### What the task requires:
Please copy every line from the records below that contains the string "Arguments".

*** Opening of Records shown ***

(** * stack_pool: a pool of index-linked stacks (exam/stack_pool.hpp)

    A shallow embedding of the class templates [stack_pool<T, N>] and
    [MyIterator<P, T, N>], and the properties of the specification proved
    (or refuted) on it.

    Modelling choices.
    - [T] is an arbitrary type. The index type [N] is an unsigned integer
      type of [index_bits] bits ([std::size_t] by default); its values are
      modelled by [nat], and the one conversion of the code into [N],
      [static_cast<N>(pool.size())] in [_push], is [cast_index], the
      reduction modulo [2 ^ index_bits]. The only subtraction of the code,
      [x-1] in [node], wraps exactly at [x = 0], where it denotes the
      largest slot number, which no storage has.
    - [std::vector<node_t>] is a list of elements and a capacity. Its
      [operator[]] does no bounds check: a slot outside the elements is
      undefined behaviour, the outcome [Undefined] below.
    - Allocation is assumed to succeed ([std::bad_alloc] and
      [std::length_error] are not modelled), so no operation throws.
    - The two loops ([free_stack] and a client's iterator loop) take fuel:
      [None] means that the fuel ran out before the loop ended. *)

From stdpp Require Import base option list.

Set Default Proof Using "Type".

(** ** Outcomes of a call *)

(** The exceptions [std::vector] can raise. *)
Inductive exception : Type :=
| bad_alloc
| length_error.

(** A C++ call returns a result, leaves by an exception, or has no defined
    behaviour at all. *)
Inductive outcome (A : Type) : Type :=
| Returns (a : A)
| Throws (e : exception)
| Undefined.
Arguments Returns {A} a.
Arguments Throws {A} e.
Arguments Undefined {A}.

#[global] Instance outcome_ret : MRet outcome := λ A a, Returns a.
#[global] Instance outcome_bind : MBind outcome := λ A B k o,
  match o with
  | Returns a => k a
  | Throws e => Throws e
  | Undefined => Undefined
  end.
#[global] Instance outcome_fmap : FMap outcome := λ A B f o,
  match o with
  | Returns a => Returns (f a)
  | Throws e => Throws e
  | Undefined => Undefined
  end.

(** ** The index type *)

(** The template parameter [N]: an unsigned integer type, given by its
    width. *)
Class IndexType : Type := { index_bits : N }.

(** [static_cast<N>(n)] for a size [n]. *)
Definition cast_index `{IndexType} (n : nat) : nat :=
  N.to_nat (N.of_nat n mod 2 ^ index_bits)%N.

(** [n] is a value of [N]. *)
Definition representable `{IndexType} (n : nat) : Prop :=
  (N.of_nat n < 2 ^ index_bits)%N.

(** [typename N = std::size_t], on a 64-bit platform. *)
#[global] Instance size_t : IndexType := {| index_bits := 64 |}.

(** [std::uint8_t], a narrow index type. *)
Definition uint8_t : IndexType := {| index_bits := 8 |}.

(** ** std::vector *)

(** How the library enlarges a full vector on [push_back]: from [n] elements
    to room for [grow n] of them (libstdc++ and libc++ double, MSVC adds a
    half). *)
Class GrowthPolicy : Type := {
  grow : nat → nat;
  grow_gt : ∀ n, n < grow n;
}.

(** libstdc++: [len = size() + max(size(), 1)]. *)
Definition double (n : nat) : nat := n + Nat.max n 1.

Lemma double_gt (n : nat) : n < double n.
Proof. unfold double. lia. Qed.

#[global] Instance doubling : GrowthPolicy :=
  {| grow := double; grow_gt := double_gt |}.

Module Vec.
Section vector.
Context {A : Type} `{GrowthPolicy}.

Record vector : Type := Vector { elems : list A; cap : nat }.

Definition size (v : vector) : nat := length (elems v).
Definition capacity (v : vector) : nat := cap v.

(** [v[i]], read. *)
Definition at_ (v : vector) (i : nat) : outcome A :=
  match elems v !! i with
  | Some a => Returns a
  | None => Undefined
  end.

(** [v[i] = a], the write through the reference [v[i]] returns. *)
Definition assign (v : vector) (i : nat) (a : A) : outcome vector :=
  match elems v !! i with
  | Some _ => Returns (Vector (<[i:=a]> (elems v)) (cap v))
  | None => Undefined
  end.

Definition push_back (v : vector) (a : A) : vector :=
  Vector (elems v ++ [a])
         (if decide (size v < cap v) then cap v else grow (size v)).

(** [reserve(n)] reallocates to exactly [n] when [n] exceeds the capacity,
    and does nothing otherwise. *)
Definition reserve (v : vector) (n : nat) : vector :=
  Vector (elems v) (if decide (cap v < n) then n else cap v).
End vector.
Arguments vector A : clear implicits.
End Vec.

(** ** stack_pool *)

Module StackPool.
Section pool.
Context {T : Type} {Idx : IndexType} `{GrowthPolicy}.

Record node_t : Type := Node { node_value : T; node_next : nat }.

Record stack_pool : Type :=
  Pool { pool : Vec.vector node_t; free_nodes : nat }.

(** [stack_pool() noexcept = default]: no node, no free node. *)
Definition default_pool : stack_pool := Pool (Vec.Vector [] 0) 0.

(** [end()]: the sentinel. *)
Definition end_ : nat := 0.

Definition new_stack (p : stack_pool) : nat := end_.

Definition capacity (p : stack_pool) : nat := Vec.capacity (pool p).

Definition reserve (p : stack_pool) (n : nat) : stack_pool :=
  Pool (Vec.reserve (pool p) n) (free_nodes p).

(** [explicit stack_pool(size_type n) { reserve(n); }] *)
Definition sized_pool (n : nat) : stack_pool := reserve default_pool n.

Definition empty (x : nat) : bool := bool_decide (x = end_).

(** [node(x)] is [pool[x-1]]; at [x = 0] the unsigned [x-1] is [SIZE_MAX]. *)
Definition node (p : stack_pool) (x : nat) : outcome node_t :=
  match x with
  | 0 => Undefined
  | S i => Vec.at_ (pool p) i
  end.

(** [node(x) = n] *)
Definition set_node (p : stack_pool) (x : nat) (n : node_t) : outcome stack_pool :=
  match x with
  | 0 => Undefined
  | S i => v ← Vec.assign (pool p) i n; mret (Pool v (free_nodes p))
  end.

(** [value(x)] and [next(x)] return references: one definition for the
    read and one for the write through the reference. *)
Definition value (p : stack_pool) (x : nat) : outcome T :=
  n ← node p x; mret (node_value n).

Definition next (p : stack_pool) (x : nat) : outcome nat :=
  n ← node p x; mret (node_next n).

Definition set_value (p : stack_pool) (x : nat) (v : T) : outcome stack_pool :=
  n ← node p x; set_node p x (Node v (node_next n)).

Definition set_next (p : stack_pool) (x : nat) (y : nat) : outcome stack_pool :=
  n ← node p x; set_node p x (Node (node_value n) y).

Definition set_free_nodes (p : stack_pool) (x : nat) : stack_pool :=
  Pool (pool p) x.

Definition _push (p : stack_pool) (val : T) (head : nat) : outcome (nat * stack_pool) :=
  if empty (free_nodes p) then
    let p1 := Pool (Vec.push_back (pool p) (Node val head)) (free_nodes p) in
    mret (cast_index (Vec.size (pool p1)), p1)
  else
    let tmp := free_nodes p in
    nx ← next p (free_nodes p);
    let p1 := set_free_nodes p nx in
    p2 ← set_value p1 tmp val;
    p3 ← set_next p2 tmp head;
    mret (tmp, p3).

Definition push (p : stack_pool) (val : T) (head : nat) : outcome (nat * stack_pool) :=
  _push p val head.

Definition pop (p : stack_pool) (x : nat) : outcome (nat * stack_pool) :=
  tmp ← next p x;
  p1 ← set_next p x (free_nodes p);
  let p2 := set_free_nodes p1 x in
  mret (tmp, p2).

*** Close of Records shown ***

### Expected answer:
Arguments Returns {A} a.
Arguments Throws {A} e.
Arguments Undefined {A}.
Arguments vector A : clear implicits.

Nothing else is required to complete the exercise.